I don’t like to break deadlines, but I will. In some cases, it’s extenuating circumstances. I’m sick or I have to take my roommate to the emergency room or I suddenly find myself in high demand because if people didn’t respect my writing career as my only job, they sure as hell don’t respect it as my second one.

And then sometimes, it’s just me.

It doesn’t happen much with the first drafts. With first drafts I can just throw crap on the page knowing that I can fix it during revisions.

It happens during revisions more than I’d like. Part of that is because I’d like it to never happen. The other part of that is because sometimes I just don’t like a story. It’s hard to motivate myself if there’s no love. I’m more likely to give up on it all together than try to push myself through it. I don’t intend to write stories that I hate, but sometimes it’s during the revision process that I realize that the original idea wasn’t so great and I’m not sure I want to even bother with it. The deadline comes and I’m not too heartbroken about missing it. It’s a good excuse to put the story away until one day, maybe, I can find my heart for it again.

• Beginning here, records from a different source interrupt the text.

Lemma out_wire_step e o o' r n :
  out_internal e = true -> ob_disc o = DNone -> failed (ob_writer o) = false -> (n <= length (ob_wire o))%nat -> out_step e o = Some o' ->
  unread (mkLink o' r n) = unread (mkLink o r n)
  /\ (3 * length (ob_pendingMsgs o') + match ob_writer o' with WWrite _ => 2 | WAnswer _ _ => 1 | _ => 0 end
      < 3 * length (ob_pendingMsgs o) + match ob_writer o with WWrite _ => 2 | WAnswer _ _ => 1 | _ => 0 end)%nat.
Proof.
  intros He Hd Hf Hn Hs. destruct o as [disc running pending w bs ping wire ans refused accepted written]; cbn in *; subst. unfold unread.
  destruct e as [| | | |now [|]| | |]; try done; cbn in Hs; unfold writeHandler in Hs; cbn in Hs.
  - destruct running, pending, w; simplify_eq; cbn; lia.
  - destruct w; simplify_eq; cbn. rewrite length_app. cbn. lia.
  - destruct w as [| |m [|]|]; simplify_eq; cbn; lia.
Qed.

(** Reading one of [S n] messages. *)
Lemma read_bound n k k' w w' x : (k' <= S k -> w' <= w + 12 + 10 * k -> x <= 1 ->
  n * (14 + 10 * (k' + n)) + w' + x < S n * (14 + 10 * (k + S n)) + w)%nat.
Proof. intros Hk Hw Hx. assert (n * (14 + 10 * (k' + n)) <= n * (14 + 10 * (k + S n)))%nat by (apply Nat.mul_le_mono_l; lia). lia. Qed.

Lemma link_work_read o r r' n b d :
  link_inv (mkLink o r n) -> Forall wire_ok (sent (mkLink o r n)) ->
  link_step (LRead b d) (mkLink o r n) = Some r' ->
  (link_work r' < link_work (mkLink o r n))%nat /\ stopping (rd_pc (lk_in r')) = false /\ lk_out r' = o.
Proof.
  intros (H1 & _) Hok Hs. cbn in *. destruct (ob_wire o !! n) as [raw|] eqn:Hb; [|done].
  destruct (wire_take o H1 n raw Hb) as (m & Hm & ->).
  assert ((om_msg <$> ob_accepted o) !! n = Some (om_msg m)) as Hl by (by rewrite list_lookup_fmap, Hm).
  rewrite wire_read in Hs by (by eapply Forall_lookup_1). destruct (read_step _ r) as [r2|] eqn:E; [|done]. injection Hs as <-.
  destruct (message_inputs _ _ _ _ _ E) as [Hpc _]. cbn in E. unfold readHandler in E. rewrite Hpc in E. injection E as <-.
  destruct (dispatch_work (om_msg m) b d r Hpc) as [Hw Hz].
  cbn. split; [|split; [apply dispatch_up|done]]. apply lookup_lt_Some in Hb. unfold link_work. cbn [lk_out lk_in lk_read].
  set (r2 := log_input _ _) in *.
  assert (unread (mkLink o r n) = S (unread (mkLink o r2 (S n)))) as -> by (unfold unread; cbn; lia).
  rewrite Hpc. assert (sending (rd_pc r2) <= 1)%nat by (destruct (rd_pc r2); cbn; lia). cbn [sending].
  pose proof (read_bound (unread (mkLink o r2 (S n))) _ _ _ _ _ Hz Hw ltac:(eassumption)). lia.
Qed.

Lemma step_stream_streams k e s x s' : step_stream k e s = Some (x, s') -> streams s' = streams s.
Proof.
  unfold step_stream. case_match eqn:Hk; [|done]. case_match; [|done]. intros [= <- <-].
  destruct s, k; cbn in *; [|done]. unfold streams. cbn. by eapply map_size_insert_Some.
Qed.

Lemma streams_step e s s' : read_internal e = true -> read_step e s = Some s' -> streams s' = streams s.
Proof.
  intros He Hs. destruct e; try done; cbn [read_step] in Hs; unfold readHandler in Hs.
  - destruct (rd_pc s) as [|[|[k m] l]| | | |]; try done; [by injection Hs as <-; rewrite set_pc_streams|].
    case_match eqn:E; [|done]. case_match. injection Hs as <-. rewrite set_pc_streams. by eapply step_stream_streams.
  - destruct (rd_pc s) as [| |k l| | |]; try done. destruct (producer_event e); [|done].
    destruct (step_stream _ _ _) as [[x s0]|] eqn:E; [|done]. apply step_stream_streams in E. injection Hs as <-.
    case_match; by rewrite ?set_pc_streams.
  - destruct (consumer_event e); [|done]. destruct (step_stream _ _ _) as [[x s0]|] eqn:E; [|done]. cbn in Hs. injection Hs as <-.
    by eapply step_stream_streams.
Qed.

Sometimes I’m just sick of a story. I’ve seen it so much, put it through so many revisions, that the idea of opening it up one more time makes me want to slam my head in a door. “At 3:36” is one of those stories for me. I’ve revised it and revised it to the point that if I put it on my to do list (it’s up for review in March) that I cringe and put it off until the last because I don’t want to deal with it. I’ve broken a deadline or two for that story.

And then there are stories that I’m just plain stuck on. I have no idea what needs to be done to it to improve it, or I do know what needs to be done, but I just don’t know how to do it. Those are the stories that I sit and stare at and go to bed with and watch helplessly as the deadline creeps up, then looms, then passes me by, grinning as it goes.

Those are the worst. Those are the ones that make me question myself as a writer, question my talent and my dedication.

And then I make my next deadline by three days and I’m really pleased with the result and it totally erases the bitter taste in my mouth.

Thankfully, I make more deadlines than I miss so this sort of internal, self-inflicted drama is minimal. Best to save it for the stories.